Off state: the transistor is in off state, and Vce is approximately equal to the power supply voltage.
Amplification state: the triode is in current amplification state, 0V.
Saturation state: the triode is completely on, Vce≈0V.
The method for judging which state the triode works in is divided into:
1. Current judgment method:
Ic _ max & gtIb*β? Amplification state
Ic_max≤ Ib*β? saturation condition
Ic_max=Ib*β=0? Cut off state
2. Voltage judgment method:
Uce & gt0.3V? Amplification state
Uce=0.3V? saturation condition
Uce=Vcc?
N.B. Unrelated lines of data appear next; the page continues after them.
Definition handle_execute_engine_probe_v0 (w : World) (a : ExecuteEngineProbeV0)
    (remaining : list AccountInfo) (args : ExecuteEngineProbeV0Args)
    : result (World * Envelope * EngineProbeExecutedV0) :=
  let e := ee_env a in
  _ ← probe_envelope w a remaining;
  plan ← probe_economics w e args;
  plan_digest ←
    infallible (compute_plan_hash (probe_plan_binding a args (pp_protocol_fee plan)));
  w ← probe_invoke w a (probe_request e args (pp_protocol_fee plan) plan_digest);
  receipt ← probe_receipt w e plan_digest;
  '(w, e) ← settle w e (ee_user a) [] (ea_amount_in args) (pp_protocol_fee plan)
    (pp_total_input_debit plan) (ea_amount_out args);
  Ok (w,
      commit_accounts e (pp_post_accounted_a plan) (pp_post_accounted_b plan)
        (pp_post_accounted_fee_a plan),
      probe_event a args plan plan_digest (rc_state_sequence receipt)).

(** The program entry: constraints, handler, exit. *)
Definition execute_engine_probe (w : World) (a : ExecuteEngineProbeV0)
    (remaining : list AccountInfo) (args : ExecuteEngineProbeV0Args)
    : result (World * EngineProbeExecutedV0) :=
  _ ← probe_constraints w a;
  '(w, e, event) ← handle_execute_engine_probe_v0 w a remaining args;
  Ok (exit_accounts w e, event).
(** C12. Progress: a request that passes the account constraints, the envelope
    checks and the user's limits, whose engine answers and whose source holds
    the debit, is settled; none of the three transfers, reloads and exact-delta
    checks after the engine call can fail. *)
Theorem execute_probe_completes w a args plan :
  let e := ee_env a in
  sha256_output -> transfer_progress ID ->
  probe_constraints w a = Ok tt -> probe_envelope w a [] = Ok tt ->
  probe_economics w e args = Ok plan ->
  plan_binding_wf (probe_plan_binding a args (pp_protocol_fee plan)) ->
  (forall digest, byte_string 32 digest ->
    engine_acknowledges w a (probe_request e args (pp_protocol_fee plan) digest)) ->
  funded e (ea_amount_in args) (pp_protocol_fee plan) (ea_amount_out args) ->
  exists w' ev, execute_engine_probe w a [] args = Ok (w', ev).
Proof.
  intros e Hsha Hlaw Hc Henv Hec Hwf Heng Hf.
  destruct (probe_invoke_completes _ _ _ _ Hsha Hwf Heng) as (digest & w1 & rc & Hh & Hi & Hr & Hfr).
  pose proof (probe_economics_Ok _ _ _ _ Hec) as (Hn & Ho & _ & _ & (Hfee & Htot & _) & _ & _ & _ & _ &
    Hliq & _).
  pose proof (probe_envelope_Ok _ _ _ _ Henv) as (_ & Hnd & _).
  assert (settleable w1 e (ee_user a) [] (ea_amount_in args) (pp_protocol_fee plan)
    (ea_amount_out args)) as Hs.
  { pose proof Hc as Hc'. pose proof Henv as Henv'. unfold probe_constraints in Hc'.
    unfold probe_envelope in Henv'. inv_guarded. to_prop.
    match goal with H : validate_protected_token_account _ _ _ = _ |- _ =>
      apply (owner_spends _ _ _ (ea_amount_in args + pp_protocol_fee plan)) in H as [? ?] end.
    eapply guards_settleable; try eassumption; try reflexivity.
    - intros k Hk. apply Hfr. refine (NoDup_sublist_ne _ _ _ _ Hnd _ Hk). unfold probe_roles. simpl.
      solve_sublist.
    - by left.
    - by apply probe_roles_settlement_keys. }
  destruct (settle_completes _ _ _ _ _ _ _ Hlaw Hs) as (w2 & e2 & Hset & _).
  unfold execute_engine_probe, handle_execute_engine_probe_v0. fold e.
  rewrite Hc, bind_ret_l, Henv, bind_ret_l, Hec, bind_ret_l, Hh. cbn [infallible].
  unfold e in *. rewrite bind_ret_l, Hi, bind_ret_l, Hr, bind_ret_l, Htot, Hset, !bind_ret_l. eauto.
Qed.
End Kernel.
Cut off state
1? Triode amplifier circuit (signal triode)
The typical characteristics of triode amplifier circuit are: icmax >; β*Ib, that is to say, no matter how the Ib current changes, β*Ib will not exceed the maximum value of Ic, and the state at this time is the amplification state.
First of all, it is clear that when the transistor is saturated, Vbe=0.7V and Vce=0.3V. Because β will change with the change of temperature and humidity, it is assumed that β= 100, which is convenient for calculation.
Then Ic max=(5V-Vce)/R 1. First, the current required by the Ic is determined according to the load. Assuming that IC needs 47mA, ICMAX = (5VCE)/r1= 47ma. When VCE is minimum, IC can reach the maximum current value, that is, icmax = (5v-0. R 1 =100Ω, determine the Ic current value and the resistance value of R1,and see how Ib is calculated. Because β= 100 and Ic=β*Ib, we can calculate that Ibmax=47mA/ 100=0.47mA, that is, at 0.47mA, the transistor is in the amplification state.
Determine the resistance of R2, because when the transistor is turned on, Vbe=0.7V, the input is a 3V square wave signal, and Ib max=(3v-Vbe)/R2=0.47mA, and R2=4.89K At this time, the transistor is in a critical saturation state, so we choose a commonly used nominal resistance 10K, that is, R2 =1. Ic max meets the requirements, so far all the parameters of the triode amplifier circuit have been obtained, and the resistance selection in the actual design needs to be far from the critical saturation state.